获取更好阅读体验:解决99%的GEO芯片平台探针基因注释问题!
1. 前言
上一篇文章 听说你的使用getGEO经常有网络问题?一行代码解决下载GEO表达谱和临床数据 解决了GEO表达谱下载的问题。
然而,从众多客户的需求来看,大家对于后续的探针注释似乎觉得更难。
那么,这次我就教大家如何进行探针的基因注释,基本可以涵盖 99% 平台的情况。
B站已经同步讲解 本篇内容,复制BV号【BV1ifDoY4E1b】至B站可直接观看。
本教程所有代码、资料已打包,公众号【生信摆渡】后台回复【download_GEO】即可获取。
2. GPL文件的下载和读入
虽然有一些自动注释的R包,但大家还是要学习如何从GPL文件自己构建注释表的,毕竟R包更新是不及时的。
以GPL570
为例。
首先看网页,包含了头部信息 Data table header descriptions
和一部分的表格 Data table
。
头部信息包含了注释表格每一列的解释。在GPL文件中以#
标识符开头,因此在读入时需要跳过。
接着展示注释表格的行数和文件大小。
再往下是下载按钮。
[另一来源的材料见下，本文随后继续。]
(** C33: whatever number of threads the configuration asks for, a listener has between
    1 and 256 of them, the size of its arrays: the number asked for if it is in
    that range, 1 for zero, and 256 for larger numbers and for negative ones, which
    are read as unsigned.  Its port is the configured number modulo 65536. *)
Theorem socket_listener_bounds {jansson : Jansson} {unpack : JsonUnpack} {unpackb : JsonUnpackBool}
    {fifo : RdFifoq} {S W O : Type} (env : create_env) (config : json_t) (decoder : n2k_decoder S W O) sl :
  create_socket_listener env config decoder = Ret (Some sl) ->
  1 <= c_threads (sl_config sl) <= MAX_NUM_THREADS /\ zlen (sl_workers sl) = MAX_NUM_THREADS /\
  (forall n, unpack_i config (bs "num_threads") = Value n -> -2 ^ 31 <= n < 2 ^ 31 ->
     c_threads (sl_config sl)
       = if n =? 0 then 1 else if (n <? 0) || (MAX_NUM_THREADS <? n) then MAX_NUM_THREADS else n) /\
  exists port, unpack_i config (bs "port") = Value port /\ 0 <= l_port (sl_listener sl) < 2 ^ 16 /\
    (0 <= port < 2 ^ 16 -> l_port (sl_listener sl) = port).
Proof.
  intros (Ht & Hw & _ & _ & _ & port & Hport & Hl & _ & Hn)%create_spec. split; [done|].
  split; [by rewrite Hw; unfold zlen; rewrite length_replicate|]. split.
  - intros n Eu Hr. rewrite Eu in Hn. rewrite Hn. unfold clamp_threads, MAX_NUM_THREADS, wrap32.
    destruct (Z.lt_trichotomy n 0) as [Hneg|[->|Hpos]]; [|done|].
    + assert (E : n mod 2 ^ 32 = n + 2 ^ 32)
        by (symmetry; apply (Zmod_unique _ _ (-1)); lia). rewrite E. by ztest.
    + rewrite Z.mod_small by lia. ztest. cbn zeta. destruct (256 <? n) eqn:E; by ztest.
  - exists port. rewrite Hl. split; [done|]. split; [by apply Z.mod_pos_bound|].
    intros Hp. by rewrite Z.mod_small.
Qed.

Lemma socket_listener_bounds_witness :
  1 <= c_threads (sl_config demo_listener) <= MAX_NUM_THREADS /\
  zlen (sl_workers demo_listener) = MAX_NUM_THREADS /\
  (forall n, unpack_i two_workers (bs "num_threads") = Value n -> -2 ^ 31 <= n < 2 ^ 31 ->
     c_threads (sl_config demo_listener)
       = if n =? 0 then 1 else if (n <? 0) || (MAX_NUM_THREADS <? n) then MAX_NUM_THREADS else n) /\
  exists port, unpack_i two_workers (bs "port") = Value port /\
    0 <= l_port (sl_listener demo_listener) < 2 ^ 16 /\
    (0 <= port < 2 ^ 16 -> l_port (sl_listener demo_listener) = port).
Proof.
  apply (socket_listener_bounds all_created two_workers log_decoder demo_listener).
  vm_compute. reflexivity.
Defined.

(** A socket listener that has no main event loop cannot be joined: the event is
    sent through a NULL pointer.  That is every listener whose main thread has not
    got to its loop yet, or never will because its port is taken, and every UDP
    listener.  And when [socket] fails its result is taken for the descriptor 0,
    which the loop then uses and closes. *)
Theorem join_without_loop_faults {jansson : Jansson} {unpack : JsonUnpack} {unpackb : JsonUnpackBool}
    {fifo : RdFifoq} {S W O : Type} (cenv : create_env) (config : json_t) (decoder : n2k_decoder S W O)
    (sl : socket_listener S W O) (p : process W) :
  create_socket_listener cenv config decoder = Ret (Some sl) ->
  join_listener_socket sl p = Fault bad_access /\
  (forall fuel lenv stenv mutex_ok room gc tcp_evs udp_evs sl1 p1,
     c_proto (sl_config sl) = Some N2KAFKA_UDP \/
     (c_proto (sl_config sl) = Some N2KAFKA_TCP /\ le_bind lenv = -1 /\ le_socket lenv <> -1) ->
     main_socket_loop fuel lenv stenv mutex_ok room gc tcp_evs udp_evs sl p = Some (Ret (sl1, p1)) ->
     join_listener_socket sl1 p1 = Fault bad_access) /\
  (forall lenv, le_socket lenv = -1 ->
     createListenSocket lenv (c_proto (sl_config sl)) (l_port (sl_listener sl)) (pr_fds p)
       = Ret (0, pr_fds p)).
Proof.
  intros (_ & _ & _ & He & _)%create_spec. unfold join_listener_socket at 1. rewrite He. split; [done|].
  assert (Hjoin : forall p', join_listener_socket sl p' = Fault bad_access)
    by (intros p'; unfold join_listener_socket; by rewrite He). split.
  - intros fuel lenv stenv mutex_ok room gc tcp_evs udp_evs sl1 p1 Hproto H.
    enough (sl1 = sl) as -> by done. unfold main_socket_loop in H.
    destruct Hproto as [Hu|(Ht & Hb & Hs)].
    + rewrite Hu in H. destruct (createListenSocket _ _ _ _) as [[fd fds]| |]; try done.
      destruct (fd =? -1); [by simplify_eq|]. change (strcmp0 N2KAFKA_UDP N2KAFKA_UDP) with true in H.
      destruct (main_udp_loop _ _ _ _ _) as [[]|]; by simplify_eq.
    + rewrite Ht in H. unfold createListenSocket in H.
      change (strcmp0 N2KAFKA_UDP N2KAFKA_TCP || strcmp0 N2KAFKA_TCP N2KAFKA_TCP) with true in H.
      rewrite (proj2 (Z.eqb_neq _ _) Hs), Hb in H.
      destruct (c_assert _); cbn in H; try done. by simplify_eq.
  - intros lenv Hs. unfold createListenSocket. destruct (c_proto (sl_config sl)); [|done].
    destruct (_ || _); [|done]. by rewrite Hs.
Qed.

Definition no_socket : listen_env := mklenv (-1) 0 0.

Lemma join_without_loop_faults_witness :
  join_listener_socket demo_listener idle_process = Fault bad_access /\
  createListenSocket no_socket (c_proto (sl_config demo_listener)) (l_port (sl_listener demo_listener))
    (pr_fds idle_process) = Ret (0, pr_fds idle_process).
Proof.
  destruct (join_without_loop_faults all_created two_workers log_decoder demo_listener idle_process)
    as (H1 & _ & H2); [vm_compute; reflexivity|]. split; [exact H1|]. apply H2. reflexivity.
Defined.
不过有的平台不提供下载按钮,只能在线查看,而且打开后浏览器就卡住了。
这种情况可以将在线查看的HTML网页下载下来,然后进行读取处理也是可以的,下面会详细介绍。
读取:
- 首先安装我编写的工具包
remotes::install_github("JiahaoWongg/bioinfobaidu.utils")
- 下载下来后进行读取
read_GPL <- function(GPL_file){
nskip = sum(subString(readr::read_lines(GPL_file, n_max = 100), 1) == "#")
anno_tb = data.table::fread(GPL_file, skip = nskip)
return(anno_tb)
}
GPL_file = "GPL570.txt"
raw_tb = read_GPL(GPL_file)
hd(raw_tb)
# dim: 54675 × 16
# ID GB_ACC SPOT_ID Species Scientific Name Annotation Date
# 1 1007_s_at U48705 Homo sapiens Oct 6, 2014
# 2 1053_at M87338 Homo sapiens Oct 6, 2014
# 3 117_at X51757 Homo sapiens Oct 6, 2014
# 4 121_at X69699 Homo sapiens Oct 6, 2014
# 5 1255_g_at L36861 Homo sapiens Oct 6, 2014
构建探针注释数据库
- 提取注释信息。
- 去除一探针对应多个基因的情况,只取第一个基因。
- 统一将没有对应基因的探针注释为空
""
anno_tb = data.frame(ID = raw_tb$ID, SYMBOL = raw_tb$`Gene Symbol`)
anno_tb$SYMBOL = subString(anno_tb$SYMBOL, 1, "[ /|]")
anno_tb$SYMBOL[anno_tb$SYMBOL == "NA"] = ""
anno_tb$SYMBOL[anno_tb$SYMBOL == "---"] = ""
hd(anno_tb)
# dim: 54675 × 2
# ID SYMBOL
# 1 1007_s_at DDR1
# 2 1053_at RFC2
# 3 117_at HSPA6
# 4 121_at PAX8
# 5 1255_g_at GUCA1A
这样注释文件就准备好了,为了方便使用,可以将每一个GPL注释数据库保存在一个列表里,并保存为RData,需要用时载入就行,这就构建了探针注释数据库了。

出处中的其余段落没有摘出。